Record alt_inv (capacity : Z) m : Prop := {
  ai_full : Forall (λ fb, fb ≠ []) (mx_frames m);
  ai_ring : mx_ring m = ring_of capacity (mx_frames m);
  ai_modes : mx_modes m = track (mx_terminal m) (mx_frames m);
  ai_bound : ∀ x, x ∈ mx_altTransitions m → (x.1 < Z.of_nat (length (mx_frames m)))%Z;
  ai_state : ∀ i, (OldestIndex (mx_ring m) ≤ Z.of_nat i)%Z → (i ≤ length (mx_frames m))%nat →
    (prune (Z.of_nat i) (mx_altBeforeOldest m) (mx_altTransitions m)).1 = alt_at m i;
  ai_mark : OnAltScreen (mx_modes m) = false →
    ∀ i, (i ≤ length (mx_frames m))%nat → alt_at m i = true →
    ∃ k, mx_mainMark m = Z.of_nat k ∧ (i ≤ k < length (mx_frames m))%nat ∧ alt_at m k = true ∧
      ∀ j, (k < j ≤ length (mx_frames m))%nat → alt_at m j = false;
}.

Lemma alt_inv_New pty capacity : alt_inv capacity (NewSessionMux pty (NewRingBuffer capacity)).
Proof.
  split; try done.
  - intros x Hx. by apply elem_of_nil in Hx.
  - intros i _ Hi. unfold alt_at. cbn [length] in Hi. by destruct i.
  - intros _ i _ Hi. unfold alt_at in Hi. cbn [mx_frames NewSessionMux] in Hi. by rewrite take_nil in Hi.
Qed.

Lemma alt_inv_quiet capacity m m' : quiet m m' → alt_inv capacity m → alt_inv capacity m'.
Proof.
  intros [Hh _ Ha Hm _ _] [I1 I2 I3 I4 I5 I6]. unfold history in Hh.
  assert (mx_terminal m' = mx_terminal m) as Et by congruence. assert (mx_ring m' = mx_ring m) as Er by congruence.
  assert (mx_modes m' = mx_modes m) as Em by congruence. assert (mx_frames m' = mx_frames m) as Ef by congruence.
  assert (mx_mainMark m' = mx_mainMark m) as Ek by congruence.
  split; unfold alt_at; rewrite ?Et, ?Er, ?Em, ?Ef, ?Ek; [done|done|done| | |exact I6].
  - intros x Hx. by apply I4, Hm.
  - intros i Hi Hn. rewrite Ha by done. by apply I5.
Qed.

Lemma alt_at_recorded fb m m' :
  recorded fb m m' → mx_modes m = track (mx_terminal m) (mx_frames m) →
  (∀ i, (i ≤ length (mx_frames m))%nat → alt_at m' i = alt_at m i) ∧
  alt_at m (length (mx_frames m)) = OnAltScreen (mx_modes m) ∧
  alt_at m' (S (length (mx_frames m))) = OnAltScreen (mx_modes m') ∧
  mx_modes m' = track (mx_terminal m') (mx_frames m').
Proof.
  intros Hr Em. unfold alt_at. rewrite (rec_terminal _ _ _ Hr), (rec_frames _ _ _ Hr), (rec_modes _ _ _ Hr), Em.
  assert (track (mx_terminal m) (mx_frames m ++ [fb]) =
    feed_frame (mx_terminal m) (track (mx_terminal m) (mx_frames m)) fb) as E by (unfold track; by rewrite foldl_app).
  split_and!; [| | |done].
  - intros i Hi. by rewrite take_app_le.
  - by rewrite take_ge by lia.
  - by rewrite take_ge, E by (rewrite length_app; cbn; lia).
Qed.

THE PROBLEM →
Take exactly the lines from the one containing "- intros x Hx. by apply elem_of_nil in Hx." through the one containing "recorded fb m m' →" in the data above, and output them with nothing added.

RESPONSE →
  - intros x Hx. by apply elem_of_nil in Hx.
  - intros i _ Hi. unfold alt_at. cbn [length] in Hi. by destruct i.
  - intros _ i _ Hi. unfold alt_at in Hi. cbn [mx_frames NewSessionMux] in Hi. by rewrite take_nil in Hi.
Qed.

Lemma alt_inv_quiet capacity m m' : quiet m m' → alt_inv capacity m → alt_inv capacity m'.
Proof.
  intros [Hh _ Ha Hm _ _] [I1 I2 I3 I4 I5 I6]. unfold history in Hh.
  assert (mx_terminal m' = mx_terminal m) as Et by congruence. assert (mx_ring m' = mx_ring m) as Er by congruence.
  assert (mx_modes m' = mx_modes m) as Em by congruence. assert (mx_frames m' = mx_frames m) as Ef by congruence.
  assert (mx_mainMark m' = mx_mainMark m) as Ek by congruence.
  split; unfold alt_at; rewrite ?Et, ?Er, ?Em, ?Ef, ?Ek; [done|done|done| | |exact I6].
  - intros x Hx. by apply I4, Hm.
  - intros i Hi Hn. rewrite Ha by done. by apply I5.
Qed.

Lemma alt_at_recorded fb m m' :
  recorded fb m m' → mx_modes m = track (mx_terminal m) (mx_frames m) →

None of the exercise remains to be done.